Suddenly the phone stops being just a phone with a simple snake game and
becomes a media consumption platform, plus an open window to Humankind's
Knowledge Base (aka Internet :)). Of course you'll want a big screen for that.
Also, people don't just use their phones on the street but everywhere,
especially at home.

------
Nadya
Browsing the internet on a small device makes it harder to use the touch
screens. To compensate, phones are becoming more tablet-sized. Many
smartphones are also used to play games or use apps that have the same issue
as the above.

More screen space = more accurate touch screen interaction = better user
experience. [0]

If you want a phone to _only_ make calls or send SMS with, get an older style
flip/shell/slide phone. Or shop around for a smaller model smartphone.

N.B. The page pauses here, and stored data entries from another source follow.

(* ===== verification/EqualityPropagate.v ===== *)
(** * The propagation of merges

    [merge] joins two classes and looks the applications up again that have an argument in
    the second; [propagate] empties the queue, after at most as many steps as there are candidates,
    and candidates that merges add.  Its result is a closed state, or two distinct constants
    were to be merged. *)

From S2P Require Import Prelude EqualityEngine EqualityClasses EqualityBacktrack EqualityForest EqualityClosure.
Local Open Scope nat_scope.

Section propagate.
Context (J : nat -> nat -> Prop) (B : nat -> bool) (A : nat -> nat -> option Term -> Prop).
Abbreviation fnds s := (fnd (d_equalityNodes s)).
Abbreviation eqvs s := (eqv (d_equalityNodes s) (d_propagationQueue s)).
Abbreviation Mid := (Mid J B A).
Abbreviation Expl := (Expl A).
Abbreviation P s := (pairs_of (d_equalityEdges s)).
Abbreviation Static := (Static B).
Abbreviation Respects := (Respects J B).
(** ** States *)
Record Core (O : list Term) (D : list Part) (s : EqualityEngine) : Prop := {
  co_inv : Inv (J Sg F D) (B Sg D) (asserted F D) s;
  co_nodes : NodesOk Sg D (d_nodes s);
  co_ids : IdsOk O D (d_nodeIds s);
  co_kinds : d_congruenceKinds s = sg_kinds Sg
}.
(** What a state has more than an earlier one. *)
Record Steps (O : list Term) (D : list Part) (s : EqualityEngine) (D' : list Part) (s' : EqualityEngine) : Prop := {
  sp_parts : D `prefix_of` D';
  sp_eqv i j : eqvs s i j -> eqvs s' i j;
  sp_saved : d_saved s' = d_saved s;
  sp_ext b : Ext b s -> (forall o, o ∈ O -> d_nodeIds b !! o = None) -> Ext b s'
}.
Lemma steps_refl O D s : Steps O D s D s.
Proof. split; done. Qed.
Lemma steps_trans O D1 s1 D2 s2 D3 s3 : Steps O D1 s1 D2 s2 -> Steps O D2 s2 D3 s3 -> Steps O D1 s1 D3 s3.
Proof. intros [? ? ? ?] [? ? ? ?]. split; [by etransitivity | auto | congruence | auto]. Qed.
Lemma steps_weaken O O' D s D' s' : Steps O D s D' s' -> (forall o, o ∈ O -> o ∈ O') -> Steps O' D s D' s'.
Proof. intros [? ? ? Hx] Ho. split; try done. intros b HX Hb. apply Hx; [done |]. intros o Hin. by apply Hb, Ho. Qed.
Lemma steps_closed O D s D' s' t : Steps (t :: O) D s D' s' -> d_nodeIds s !! t = None -> Steps O D s D' s'.
Proof.
  intros [? ? ? Hx] Ht. split; try done. intros b HX Hb. apply Hx; [done |]. intros o [-> | Ho]%elem_of_cons; [| by apply Hb].
  destruct (d_nodeIds b !! t) eqn:E; [| done]. pose proof (ext_ids _ _ HX t ltac:(by eexists)). congruence.
Qed.
Lemma core_propagate O D s : Core O D s -> exists s', propagate s = Ok (tt, s') /\ Core O D s' /\ Steps [] D s D s' /\ d_propagationQueue s' = [].
Proof.
  intros [HI HN Hi Hk]. destruct (propagate_ok _ _ _ s HI) as (s' & E' & [Fk Fi Fn Fu Fs Fsh Fc Fcl Fx] & Hq & Hor). exists s'. split; [done |]. rewrite <- Fn in HN. destruct Hor as [[HI' Hmono] | (_ & HC & _)].
  - split; [by split; [| | rewrite Fi | rewrite Fk] |]. split; [| done]. split; try done. intros b HX _. by apply Fx.
  - destruct Hcons. by eapply conflict_inconsistent.
Qed.
Lemma leaf_step O O' D s info p : Core O D s -> nd_application info = None -> app_part Sg D None p -> nd_isConstant info = const_part p -> nd_isEquality info = false -> (nd_isConstant info = true -> nd_isInternal info = false) ->
  (forall t, p = Full t -> nd_node info = t /\ wf Sg t = true /\ forall i, D !! i <> Some (Full t)) -> IdsOk O' (D ++ [p]) (<[nd_node info:=length D]> (d_nodeIds s)) ->
  Core O' (D ++ [p]) (noded info s) /\ Steps [nd_node info] D s (D ++ [p]) (noded info s).
Proof.
  intros [HI HN Hi Hk] Ha Hp Hc He Hint Ht Hids. assert (Hl := no_length _ _ _ HN). assert (HN' : NodesOk Sg (D ++ [p]) (d_nodes s ++ [info])) by (apply nodes_add; [done | by rewrite Ha | done | done]).
  destruct (leaf_ok (J Sg F D) (J Sg F (D ++ [p])) (B Sg D) (B Sg (D ++ [p])) (asserted F D) (asserted F (D ++ [p])) s (asserted_snoc F D p) HI) with (info := info) as (HI' & Hmono & Hx); try done.
  - intros i j _ _. apply J_snoc.
  - intros i Hlt. apply B_snoc. by rewrite Hl.
  - intros s' En. apply nodes_respect; [done |]. by rewrite En.
  - congruence.
  - split; [split; [done | done | | done]; rewrite Hl in Hids; exact Hids |]. split; [by apply prefix_app_r | done | done |]. intros b HX Hb. apply Hx; [done |]. apply Hb. by left.
Qed.
Lemma step_app O O' D s t ty a b p : Core O D s -> a < length D -> b < length D -> app_part Sg D (nd_application (app_info t ty a b s)) p -> const_part p = false -> B Sg D a = false -> B Sg D b = false ->
  (forall u, p = Full u -> t = u /\ wf Sg u = true /\ forall i, D !! i <> Some (Full u)) -> IdsOk O' (D ++ [p]) (<[t:=length D]> (d_nodeIds s)) ->
  exists s', newApplicationNode t a b ty s = Ok (length D, s') /\ Core O' (D ++ [p]) s' /\ Steps [t] D s (D ++ [p]) s' /\ d_nodes s' !! length D = Some (app_info t ty a b s).
Proof.
  intros [HI HN Hi Hk] La Lb Hp Hc Ba Bb Ht Hids. assert (Hl := no_length _ _ _ HN). assert (HN' : NodesOk Sg (D ++ [p]) (d_nodes s ++ [app_info t ty a b s])) by (apply nodes_add; done).
  destruct (app_ok (J Sg F D) (J Sg F (D ++ [p])) (B Sg D) (B Sg (D ++ [p])) (asserted F D) (asserted F (D ++ [p])) s (asserted_snoc F D p) HI) with (t := t) (ty := ty) (a := a) (b := b) as (s' & E' & HI' & Hmono & Hx & En & Ei & Ek & Es).
  - intros i j _ _. apply J_snoc.
  - intros i Hlt. apply B_snoc. by rewrite Hl.
  - intros s' En. apply nodes_respect; [done |]. by rewrite En.
  - by rewrite <- Hl.
  - by rewrite <- Hl.
  - by rewrite B_snoc.
  - by rewrite B_snoc.
  - rewrite Hl in *. exists s'. split; [done |]. split; [split; [done | by rewrite En | by rewrite Ei | congruence] |]. split; [| rewrite En; by apply list_lookup_middle].
    split; [by apply prefix_app_r | done | done |]. intros b0 HX Hb. apply Hx; [done |]. apply Hb. by left.
Qed.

[0] And most people I know (myself included) dislike using a stylus, which
does help alleviate this issue

------
junto
Phones progressively got smaller but once we got effective mobile browsers
they got larger again.

Many argue that screen size is a trend. Successful phones are copied,
including screen size.

More on this here: [http://www.pcworld.com/article/2455169/why-smartphone-
screen...](http://www.pcworld.com/article/2455169/why-smartphone-screens-are-
getting-bigger-specs-reveal-a-surprising-story.html)

------
stephenr
Large screen phones are quite popular in Asia, and it's not at all uncommon to
see guys here with shoulder bags (basically a hand bag for a man) so the size
issue is less of a problem.

For example: My Thai mother in law bought a Samsung something-or-other phablet
that she could barely hold in one hand.

------
mattkrea
I'm not quite sure. I went to an iPhone 6 (6, not 6+) and want my iPhone 5
back. Companies responded to consumer demand but I think this is largely a
case of consumers not having a clue what they actually want.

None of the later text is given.